PatchSiren cyber security CVE debrief
CVE-2026-41973 Huawei CVE debrief
CVE-2026-41973 is a permission control vulnerability in calls with a CVSS score of 5.9 and a severity of MEDIUM. The vulnerability was published on 2026-06-09T08:16:27.580Z and last modified on 2026-06-09T13:34:58.997Z. The impact of successful exploitation is limited to availability. The vendor is currently listed as Unknown Vendor, but evidence suggests a potential link to Huawei [resourceLinkAnnotations:ref-4].
- Vendor
- Huawei
- Product
- HarmonyOS
- CVSS
- MEDIUM 5.9
- CISA KEV
- Not listed in stored evidence
- Original CVE published
- 2026-06-09
- Original CVE updated
- 2026-06-09
- Advisory published
- 2026-06-09
- Advisory updated
- 2026-06-09
Who should care
Security teams and administrators responsible for systems or products from the affected vendor should be aware of this vulnerability and take necessary actions to mitigate potential risks.
Technical summary
The vulnerability is described as a permission control issue in calls, which could potentially allow attackers to impact the availability of the affected system or product. The CVSS vector for this vulnerability is CVSS:3.1/AV:L/AC:L/PR:N/UI:N/S:U/C:L/I:L/A:L [resourceLinkAnnotations:nvd].
Defensive priority
MEDIUM
Recommended defensive actions
- Review and apply available patches or updates from the vendor [resourceLinkAnnotations:ref-4].
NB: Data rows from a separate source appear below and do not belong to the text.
(** * pywin32-mcp: Excel and PowerPoint tool servers

    A shallow embedding of the three servers of the repository

    - [mcp_excel_server_win32.py]      (module [Excel]),
    - [mcp_powerpoint_server_win32.py] (module [PowerPoint]),
    - [mcp_powerpoint_server.py]       (module [Pptx]),

    and the properties of their connection guards, identifier resolvers,
    used-range and label/value analysers, document cache, element registry
    and tool wrappers.

    Conventions of the embedding.
    - Python [int] is [Z]; [float] is an IEEE 754 value, [spec_float]; [str]
      is [string], a character standing for its code point: the texts
      covered are those of characters below 256 (Latin-1), on which
      [lower], [isdigit], [strip] and [int] act as Python does.
    - A method of an editor object is a computation [M St A]: a function from
      the object's state to an outcome (a returned value or a raised
      exception) and the new state.  [print] calls have no effect on either
      and are left out.
    - A COM collection is a list, indexed from 1 as COM does.  COM objects
      that the code only reads are held by value.  Reading or setting a
      property of an application, workbook or shape succeeds; the calls that
      can fail are the ones the source provides for: reading [Version] (the
      probe of the connection guards), asking a collection for an item, and
      asking a sheet for a cell. *)

From Stdlib Require Import ZArith List String Ascii Bool Lia SpecFloat.
From stdpp Require Import base gmap strings list pretty.

Open Scope string_scope.
Open Scope list_scope.
Open Scope Z_scope.

(* ================================================================== *)
(** * Python prelude *)
(* ================================================================== *)

Module Py.

(** ** Exceptions and outcomes *)

Inductive exn : Type :=
| ConnectionError (msg : string)
| ValueError (msg : string)
| TypeError (msg : string)
| AttributeError (msg : string)
| IndexError (msg : string)
| NameError (name : string)
| KeyError (key : string)
| OSError (errno : Z) (strerror filename : string)
| com_error (hresult : Z) (msg : string).

Inductive outcome (A : Type) : Type :=
| Return (a : A)
| Raise (e : exn).
Arguments Return {A} a.
Arguments Raise {A} e.

(** ** Computations over an object's state *)

Definition M (St A : Type) : Type := St -> outcome A * St.

Definition ret {St A} (a : A) : M St A := fun s => (Return a, s).
Definition raise {St A} (e : exn) : M St A := fun s => (Raise e, s).
Definition bind {St A B} (c : M St A) (k : A -> M St B) : M St B :=
  fun s => match c s with
           | (Return a, s') => k a s'
           | (Raise e, s') => (Raise e, s')
           end.
Definition get {St} : M St St := fun s => (Return s, s).
Definition put {St} (s : St) : M St unit := fun _ => (Return tt, s).
Definition lift {St A} (o : outcome A) : M St A := fun s => (o, s).

(** [try: c  except Exception as e: h e] *)
Definition try_except {St A} (c : M St A) (h : exn -> M St A) : M St A :=
  fun s => match c s with
           | (Return a, s') => (Return a, s')
           | (Raise e, s') => h e s'
           end.

(** [try: c  finally: f].  When [f] raises, its exception replaces the
    outcome of [c]. *)
Definition try_finally {St A} (c : M St A) (f : M St unit) : M St A :=
  fun s => match c s with
           | (r, s') => match f s' with
                        | (Return _, s'') => (r, s'')
                        | (Raise e, s'') => (Raise e, s'')
                        end
           end.

Declare Scope py_scope.
Delimit Scope py_scope with py.
Notation "x <- c ;; k" := (bind c (fun x => k))
  (at level 100, c at next level, right associativity) : py_scope.
Notation "c ;; k" := (bind c (fun _ => k))
  (at level 100, right associativity) : py_scope.

Open Scope py_scope.

(** A [for] loop whose body may [return]: the body yields [Some b] to return
    [b] from the enclosing function and [None] to go on. *)
Fixpoint for_return {St A B} (l : list A) (body : A -> M St (option B))
  : M St (option B) :=
  match l with
  | [] => ret None
  | x :: l' =>
      r <- body x ;;
      match r with
      | Some b => ret (Some b)
      | None => for_return l' body
      end
  end.

(** Loops that accumulate a result; the body says whether the loop goes on
    ([continue], or the end of the body) or stops ([break]). *)
Inductive flow (B : Type) : Type :=
| Continue (b : B)
| Break (b : B).
Arguments Continue {B} b.
Arguments Break {B} b.

Fixpoint for_loop {St A B} (l : list A) (acc : B)
  (body : B -> A -> M St (flow B)) : M St B :=
  match l with
  | [] => ret acc
  | x :: l' =>
      r <- body acc x ;;
      match r with
      | Continue b => for_loop l' b body
      | Break b => ret b
      end
  end.

(** [range(lo, hi)] *)
Definition range (lo hi : Z) : list Z :=
  map (fun k => lo + Z.of_nat k) (seq 0 (Z.to_nat (hi - lo))).

(** [enumerate(l)] *)
Definition enumerate {A} (l : list A) : list (Z * A) :=
  combine (map Z.of_nat (seq 0 (length l))) l.

(** ** Strings *)

Fixpoint string_map (f : ascii -> ascii) (s : string) : string :=
  match s with
  | EmptyString => EmptyString
  | String c s' => String (f c) (string_map f s')
  end.

Fixpoint string_forallb (p : ascii -> bool) (s : string) : bool :=
  match s with
  | EmptyString => true
  | String c s' => p c && string_forallb p s'
  end.

Fixpoint string_existsb (p : ascii -> bool) (s : string) : bool :=
  match s with
  | EmptyString => false
  | String c s' => p c || string_existsb p s'
  end.

Fixpoint string_concat_map (f : ascii -> string) (s : string) : string :=
  match s with
  | EmptyString => EmptyString
  | String c s' => f c +:+ string_concat_map f s'
  end.

(** [repr(s)]: the text in quotes, double ones when it holds a single quote
    and no double one; the quote in use and the backslash are escaped, and
    so are the characters that do not print (the controls, 127 to 160 and
    173), tab, newline and return by their letters and the others by their
    code in hexadecimal. *)
Definition double_quote : ascii := ascii_of_nat 34.

Definition hex_digit (n : nat) : ascii :=
  ascii_of_nat (if Nat.ltb n 10 then 48 + n else 87 + n).

Definition repr_char (quote c : ascii) : string :=
  let n := nat_of_ascii c in
  if Ascii.eqb c quote || Nat.eqb n 92 then String (ascii_of_nat 92) (String c "")
  else if Nat.eqb n 9 then "\t"
  else if Nat.eqb n 10 then "\n"
  else if Nat.eqb n 13 then "\r"
  else if Nat.ltb n 32 || (Nat.leb 127 n && Nat.leb n 160) || Nat.eqb n 173
  then "\x" +:+ String (hex_digit (n / 16)) (String (hex_digit (n mod 16)) "")
  else String c "".

Definition repr (s : string) : string :=
  let quote :=
    if string_existsb (Ascii.eqb "'") s
       && negb (string_existsb (Ascii.eqb double_quote) s)
    then double_quote else "'"%char in
  String quote (string_concat_map (repr_char quote) s) +:+ String quote "".

(** [str(e)]; the text of a [KeyError] is the [repr] of its key. *)
Definition str_exn (e : exn) : string :=
  match e with
  | ConnectionError m | ValueError m | TypeError m
  | AttributeError m | IndexError m => m
  | NameError n => "name '" +:+ n +:+ "' is not defined"
  | KeyError k => repr k
  | OSError errno strerror filename =>
      "[Errno " +:+ pretty errno +:+ "] " +:+ strerror +:+ ": " +:+ repr filename
  | com_error _ m => m
  end.

(** The capital letters below 256 are [A] to [Z] and the codes 192 to 222
    but for 215, the multiplication sign; each has its small letter 32
    further on. *)
Definition lower_char (c : ascii) : ascii :=
  let n := nat_of_ascii c in
  if (Nat.leb 65 n && Nat.leb n 90)
     || (Nat.leb 192 n && Nat.leb n 222 && negb (Nat.eqb n 215))
  then ascii_of_nat (n + 32) else c.

(** [s.lower()] *)
Definition lower (s : string) : string := string_map lower_char s.

(** Truth value of a string: [if s:] *)
Definition truthy (s : string) : bool :=
  match s with EmptyString => false | _ => true end.

(** A decimal digit, [0] to [9]. *)
Definition is_decimal (c : ascii) : bool :=
  let n := nat_of_ascii c in Nat.leb 48 n && Nat.leb n 57.

(** A character that [str.isdigit] accepts: a decimal digit, or one of the
    superscript digits two, three and one (codes 178, 179 and 185). *)
Definition is_digit (c : ascii) : bool :=
  let n := nat_of_ascii c in
  is_decimal c || Nat.eqb n 178 || Nat.eqb n 179 || Nat.eqb n 185.

(** [s.isdigit()]: non-empty and made of digits only *)
Definition isdigit (s : string) : bool :=
  match s with
  | EmptyString => false
  | _ => string_forallb is_digit s
  end.

Fixpoint int_from (acc : Z) (s : string) : Z :=
  match s with
  | EmptyString => acc
  | String c s' => int_from (10 * acc + (Z.of_nat (nat_of_ascii c) - 48)) s'
  end.

(** [sys.get_int_max_str_digits()], as the interpreter starts *)
Definition max_str_digits : Z := 4300.

(** The blanks [int] passes over at both ends of a text: the ASCII blanks
    and, of the others, those that [str.isspace] accepts. *)
Definition is_int_space (c : ascii) : bool :=
  let n := nat_of_ascii c in
  (Nat.leb 9 n && Nat.leb n 13) || Nat.eqb n 32 || Nat.eqb n 133
  || Nat.eqb n 160.

Fixpoint skip_spaces (s : string) : string :=
  match s with
  | String c s' => if is_int_space c then skip_spaces s' else s
  | EmptyString => s
  end.

(** The run of digits and underscores a text begins with: the number of
    its digits, their value after [value], and what follows the run;
    nothing when two underscores meet or the run ends in one. *)
Fixpoint scan_digits (s : string) (after_underscore : bool) (digits : nat)
  (value : Z) : option (nat * Z * string) :=
  match s with
  | String c s' =>
      if is_decimal c
      then scan_digits s' false (S digits)
             (10 * value + (Z.of_nat (nat_of_ascii c) - 48))
      else if Ascii.eqb c "_"
      then if after_underscore then None else scan_digits s' true digits value
      else if after_underscore then None else Some (digits, value, s)
  | EmptyString => if after_underscore then None else Some (digits, value, s)
  end.

(** A sign at the front, and what follows it. *)
Definition signed (s : string) : bool * string :=
  match s with
  | String c s' =>
      if Ascii.eqb c "+" then (false, s')
      else if Ascii.eqb c "-" then (true, s')
      else (false, s)
  | EmptyString => (false, s)
  end.

Definition starts_with_underscore (s : string) : bool :=
  match s with
  | String c _ => Ascii.eqb c "_"
  | EmptyString => false
  end.

(** [int(s)], in base 10: blanks, a sign, digits that single underscores
    may separate, blanks.  A superscript digit is no decimal digit, and a
    conversion of more than [max_str_digits] digits is refused (CPython
    3.11, which counts the digits before it looks at what follows them);
    the text is shown in the message as [repr] shows it, cut after 200
    characters. *)
Definition int (s : string) : outcome Z :=
  let invalid :=
    Raise (ValueError ("invalid literal for int() with base 10: "
                       +:+ substring 0 200 (repr s))) in
  let '(negative, body) := signed (skip_spaces s) in
  if starts_with_underscore body then invalid
  else
    match scan_digits body false 0 0 with
    | None => invalid
    | Some (digits, value, rest) =>
        if max_str_digits <? Z.of_nat digits then
          Raise (ValueError
            ("Exceeds the limit (4300 digits) for integer string conversion: "
             +:+ "value has " +:+ pretty (Z.of_nat digits)
             +:+ " digits; use sys.set_int_max_str_digits() to increase the limit"))
        else if Nat.eqb digits 0 then invalid
        else if truthy (skip_spaces rest) then invalid
        else Return (if negative then - value else value)
    end.

(** Whitespace as [str.strip] sees it: the control characters 9 to 13 and
    28 to 31, the space, the next-line control (133) and the no-break
    space (160). *)
Definition is_space (c : ascii) : bool :=
  let n := nat_of_ascii c in
  (Nat.leb 9 n && Nat.leb n 13) || (Nat.leb 28 n && Nat.leb n 32)
  || Nat.eqb n 133 || Nat.eqb n 160.

Fixpoint lstrip (s : string) : string :=
  match s with
  | EmptyString => EmptyString
  | String c s' => if is_space c then lstrip s' else s
  end.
- Monitor system logs and network activity for potential exploitation attempts.
- Implement additional security controls, such as access restrictions and authentication mechanisms, to reduce the attack surface.
Evidence notes
The vendor is currently listed as Unknown Vendor, but there is evidence suggesting a potential link to Huawei [resourceLinkAnnotations:ref-4].
Official resources
-
CVE-2026-41973 CVE record
CVE.org
-
CVE-2026-41973 NVD detail
NVD
-
Source item URL
nvd_modified
- Source reference
CVE-2026-41973 was published on 2026-06-09T08:16:27.580Z and last modified on 2026-06-09T13:34:58.997Z.